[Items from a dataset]
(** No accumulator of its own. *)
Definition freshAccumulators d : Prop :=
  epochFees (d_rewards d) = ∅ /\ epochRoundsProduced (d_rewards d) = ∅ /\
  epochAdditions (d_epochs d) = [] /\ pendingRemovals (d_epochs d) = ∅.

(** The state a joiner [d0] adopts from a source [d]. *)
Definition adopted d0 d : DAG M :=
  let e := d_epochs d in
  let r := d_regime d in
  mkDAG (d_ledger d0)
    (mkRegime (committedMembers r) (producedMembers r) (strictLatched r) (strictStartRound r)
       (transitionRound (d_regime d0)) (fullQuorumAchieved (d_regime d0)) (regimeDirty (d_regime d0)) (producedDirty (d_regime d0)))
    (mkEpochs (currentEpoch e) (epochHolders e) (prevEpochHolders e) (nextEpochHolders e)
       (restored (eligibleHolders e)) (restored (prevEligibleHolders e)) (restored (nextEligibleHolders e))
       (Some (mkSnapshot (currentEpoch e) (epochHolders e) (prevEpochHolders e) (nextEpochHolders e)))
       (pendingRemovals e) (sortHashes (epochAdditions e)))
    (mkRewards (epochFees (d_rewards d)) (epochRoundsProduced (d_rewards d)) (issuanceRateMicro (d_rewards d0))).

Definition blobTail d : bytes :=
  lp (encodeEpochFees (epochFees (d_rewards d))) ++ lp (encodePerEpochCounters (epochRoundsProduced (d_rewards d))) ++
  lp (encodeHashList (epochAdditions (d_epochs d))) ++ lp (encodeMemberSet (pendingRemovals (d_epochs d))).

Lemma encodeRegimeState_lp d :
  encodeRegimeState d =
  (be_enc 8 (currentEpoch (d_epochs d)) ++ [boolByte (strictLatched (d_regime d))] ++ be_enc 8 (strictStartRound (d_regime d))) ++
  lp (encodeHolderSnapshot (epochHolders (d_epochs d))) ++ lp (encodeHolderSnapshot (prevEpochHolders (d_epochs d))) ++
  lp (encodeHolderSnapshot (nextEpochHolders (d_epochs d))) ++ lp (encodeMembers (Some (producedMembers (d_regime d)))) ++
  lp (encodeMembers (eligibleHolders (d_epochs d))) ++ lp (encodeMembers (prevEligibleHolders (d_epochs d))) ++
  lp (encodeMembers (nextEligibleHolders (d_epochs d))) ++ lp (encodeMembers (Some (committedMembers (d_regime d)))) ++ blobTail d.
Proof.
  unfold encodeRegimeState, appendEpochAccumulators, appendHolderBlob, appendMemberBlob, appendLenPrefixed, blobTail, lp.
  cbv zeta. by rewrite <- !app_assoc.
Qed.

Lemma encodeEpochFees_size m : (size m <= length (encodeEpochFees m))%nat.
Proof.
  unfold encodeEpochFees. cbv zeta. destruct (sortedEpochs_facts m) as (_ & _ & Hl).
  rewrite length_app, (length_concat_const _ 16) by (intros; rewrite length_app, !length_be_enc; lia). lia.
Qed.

- Assignment
Only the lines with "zeta" are needed; find them in the records and copy each one.

- Output of the task
  cbv zeta. by rewrite <- !app_assoc.
  unfold encodeEpochFees. cbv zeta. destruct (sortedEpochs_facts m) as (_ & _ & Hl).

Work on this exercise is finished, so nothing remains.